Q&A: McHattie says he's not just about the environment

Mayoral candidate Brian McHattie talks to CBC Hamilton about his green focus, why he declared so early, and the hope that challenger Fred Eisenberger won’t run.

Coun. Brian McHattie has a green reputation at council. He’s a steadfast promoter of transit and bike lanes. He wants the city to establish bylaws limiting industrial emissions.

But the Ward 1 councillor says he’s not a one-trick pony. He supports small business, he says. He’s worked on economic development strategies. And he’s as interested as anyone else in keeping taxes low.

McHattie is the first candidate to announce his intention to run for mayor on Jan. 1. He talked to CBC Hamilton about his green focus, the hope that challenger Fred Eisenberger won’t run, and why he declared so early.

“There’s been a loss of respect for the mayor’s office over the last couple of years,” he said. “I think people are interested in seeing that reestablished.”


What problems do you think the city has that we can solve? (0:10 seconds)

We’ve never reached our provincial growth targets that the province of Ontario provides us by population. They’re asking us to grow to 690,000 by the year 2031. We’re not on track for that right now. We need to find a better way to attract people to come to Hamilton so we can grow the revenue side of the equation. Part of that as well, of course, is our economic immigrant entrepreneur strategy, which we passed a little while ago…That’s really how we’re going to grow. The local population is not having a lot of babies. The way demographics work, it’s going to be newcomers to Hamilton that will allow us to grow.

How do you respond to the criticism that you’re all about the environment? (2:20)

The economic side of things is where people would say, “Look, McHattie hasn’t had a lot of interest in it, perhaps, or a lot of time on it.” That’s not true. I’ve worked on planning issues to grow as a city through intensification and more housing. I worked on the economic development strategy with (economic development director) Neil Everson and our staff. But it’s an area where I definitely need to articulate more.”

Why did you declare your intention to run so early? (9:00)

It’s really just to send people a message — everyone — that I’m very serious about the run for mayor. By declaring now and saying I’m doing it now, I’m very much getting organized for a very aggressive and active campaign for mayor. Putting together the election team now one year in advance, starting to think about the platform, touching base with people right across the city, and when Jan. 1 rolls around to officially declare as mayor or councillors, doing so and beginning to actively present the platform. It’s really just an indication to citizens, to our folks right across the city, as well as some of the other folks that may be considering running for mayor, that Brian McHattie is serious.

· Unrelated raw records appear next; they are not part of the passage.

(** ** Exception routing *)

(** The exceptions raised by the callables of a trace, in order. *)
Definition raised (t : list obs) : list exn :=
  omap (λ o, match o with
             | Handled _ _ _ _ _ (Err x) | Processed _ _ _ _ (Err x) => Some x
             | _ => None
             end) t.

(** The handler table has an entry for [EXCEPTION_RAISED]. *)
Definition exception_handled (self0 : Engine) : Prop :=
  is_Some (_event_handlers self0 !! KEvent EXCEPTION_RAISED).

(** Every [EXCEPTION_RAISED] handler returns normally. *)
Definition exception_handlers_normal (self0 : Engine) : Prop :=
  ∀ f a k, (f, a, k) ∈ handlers_of self0 EXCEPTION_RAISED → returns_normally f.

(** Every [EXCEPTION_RAISED] registration was invoked with the error [x]
    as event argument. *)
Definition informed (self0 : Engine) (x : exn) (t : list obs) : Prop :=
  Forall (λ reg, invoked_as [VExc x] reg ∈ invocations t)
    (handlers_of self0 EXCEPTION_RAISED).

(** Nothing was caught in [t]; the callables raised nothing when it ended
    normally, and exactly the error it ended with otherwise. *)
Definition clean {A} (t : list obs) (r : result A) : Prop :=
  caught t = [] ∧
  match r with
  | Ok _ => raised t = []
  | Err x => raised t = [x]
  end.

(** Where the error [x] comes from: it is the one error the callables of
    [t] raised, or no callable raised and it is the error of iterating the
    dataset. *)
Definition origin (data : value) (x : exn) (t : list obs) : Prop :=
  raised t = [x] ∨ (raised t = [] ∧ py_iter data = Err x).

(** How a pass over the dataset [data] can end. *)
Definition pass_outcome (self0 : Engine) (data : value) {A} (t : list obs)
    (r : result (option A)) : Prop :=
  (clean t r ∧ ∃ v, r = Ok (Some v)) ∨
  (∃ x, caught t = [x] ∧ origin data x t ∧ ¬ exception_handled self0 ∧ r = Err x) ∨
  (∃ x, caught t = [x] ∧ origin data x t ∧ exception_handled self0 ∧ r = Ok None ∧
        informed self0 x t).

(** How the epoch loop, and the body of [run]'s [try], can end. *)
Definition inner_outcome (self0 : Engine) (data : value) (t : list obs)
    (r : result unit) : Prop :=
  clean t r ∨
  (∃ x, caught t = [x] ∧ origin data x t ∧ ¬ exception_handled self0 ∧ r = Err x) ∨
  (∃ x, caught t = [x] ∧ origin data x t ∧ exception_handled self0 ∧
        r = Err unpack_error ∧ informed self0 x t).

(** How [run] ends, by the first exception it catches, [st] being the
    state the engine holds at the end. None: no callable raised and [run]
    returns [st]. An exception [x]: it is the error a callable raised, or
    the error of iterating the dataset; with [EXCEPTION_RAISED] handlers
    [run] returns [st] after they were invoked with [x]; without any it
    raises [x]. *)
Definition routed (self0 : Engine) (data : value) (t : list obs)
    (r : result (option State)) (st : option State) : Prop :=
  match head (caught t) with
  | None => raised t = [] ∧ r = Ok st
  | Some x =>
      origin data x t ∧
      (exception_handled self0 → r = Ok st ∧ informed self0 x t) ∧
      (¬ exception_handled self0 → r = Err x)
  end.

(** ** The counters and the keys of the handler table *)

(** The engines an observation records. *)
Definition engines_of (o : obs) : list Engine :=
  match o with
  | Fire _ _ self => [self]
  | Handled _ self _ _ self' _ | Processed _ self _ self' _ => [self; self']
  | LogError _ _ => []
  end.

(** Every engine a trace records, in order: the run as its callables and
    dispatches saw it. *)
Definition snapshots (t : list obs) : list Engine := t ≫= engines_of.

(** The iteration counter at each [ITERATION_STARTED] dispatch, in order. *)
Definition iterations_started (t : list obs) : list Z :=
  omap (λ o, match o with
             | Fire ITERATION_STARTED _ self => Some (int_attr "iteration" self)
             | _ => None
             end) t.

(** The counters of [self] after [t]: [n] iterations were started, numbered
    [1 .. n]; the iteration counter is [n] and never went down; the epoch
    counter never went above [max_epochs], nor above [0] when that is
    negative. *)
Definition tracked (self0 : Engine) (max_epochs : Z) (t : list obs) (self : Engine) : Prop :=
  wiring self = wiring self0 ∧
  ∃ (n : nat) (ep : Z),
    attr "iteration" self = Some (VInt (Z.of_nat n)) ∧
    attr "epoch" self = Some (VInt ep) ∧
    (ep ≤ Z.max 0 max_epochs)%Z ∧
    iterations_started t = Z.of_nat <$> seq 1 n ∧
    StronglySorted Z.le (int_attr "iteration" <$> snapshots t) ∧
    Forall (λ e, (int_attr "iteration" e ≤ Z.of_nat n)%Z ∧
                 (int_attr "epoch" e ≤ Z.max 0 max_epochs)%Z) (snapshots t).

(** The batch in [state.batch] at each [ITERATION_STARTED] dispatch, in
    order: the batches the run drew from the dataset. *)
Definition iterated (t : list obs) : list value :=
  omap (λ o, match o with
             | Fire ITERATION_STARTED _ self => Some (default VNone (attr "batch" self))
             | _ => None
             end) t.

(** How many times [ev] was dispatched. *)
Definition dispatches (ev : Events) (t : list obs) : nat :=
  length (filter (λ e, e = ev) (fires t)).

(** The batches of a dataset, none when it cannot be iterated. *)
Definition batches_of (data : value) : list value :=
  match py_iter data with
  | Ok bs => bs
  | Err _ => []
  end.

(** No epoch event is dispatched in [t]. *)
Definition in_pass (t : list obs) : Prop :=
  Forall (λ ev, ev ≠ EPOCH_STARTED ∧ ev ≠ EPOCH_COMPLETED) (fires t).

(** Every batch drawn in [t] went to the process function, in the order
    drawn, except possibly the last one, and then [t] did not end well. *)
Definition lag (ended_well : Prop) (t : list obs) : Prop :=
  processed t = iterated t ∨ (¬ ended_well ∧ ∃ b, iterated t = processed t ++ [b]).

(** The batches drawn in [t] are [c] whole passes over [bs] followed by
    the first [j] batches of one more; each [EPOCH_COMPLETED] dispatch
    stands for a whole pass, and each pass lies in an epoch that
    [EPOCH_STARTED] announced. *)
Definition drawn (bs : list value) (c j : nat) (t : list obs) : Prop :=
  j ≤ length bs ∧
  iterated t = concat (replicate c bs) ++ take j bs ∧
  dispatches EPOCH_COMPLETED t ≤ c ∧
  c ≤ dispatches EPOCH_STARTED t ∧
  (0 < j → c < dispatches EPOCH_STARTED t).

Local political watchers might say that you declared early to be ahead of Fred Eisenberger. (10:15)

He’s one of those individuals that have expressed interest in possibly running for mayor. Those are certainly people I’m talking to when I declared…my commitment to run for mayor in Hamilton. I think that’s a fair assessment.

You and Eisenberger have had similar ideas in the past. You appeal to some of the same people. How much of a problem is that? (10:50)

To be fair, it could be a challenge…On any level, whether it’s a ward race or mayor race, you’re always concerned as a candidate about splitting the vote. I think that’s a concern here. I have had tremendous feedback over the last couple of days, since my announcement on Monday evening. A lot of folks say, “Look, I supported Fred last time," as I did as the Ward 1 city councillor. But this time around, he hasn’t been involved for the last four years. They’ll be supporting me and asking Fred, because we supported him last time, not to run.”

How much are you expecting it will cost to run for mayor? (11:50)

I’m told the mayor race these days is in range of $150,000 to $200,000. The range is there, I guess, depending on how you do it. I’m used to a very on-the-ground, in-the-neighbourhood campaign, banging on doors and saying hello to folks and getting the message across one on one. That’s obviously a little bit different from a mayor perspective because you have to cover a lot of territory.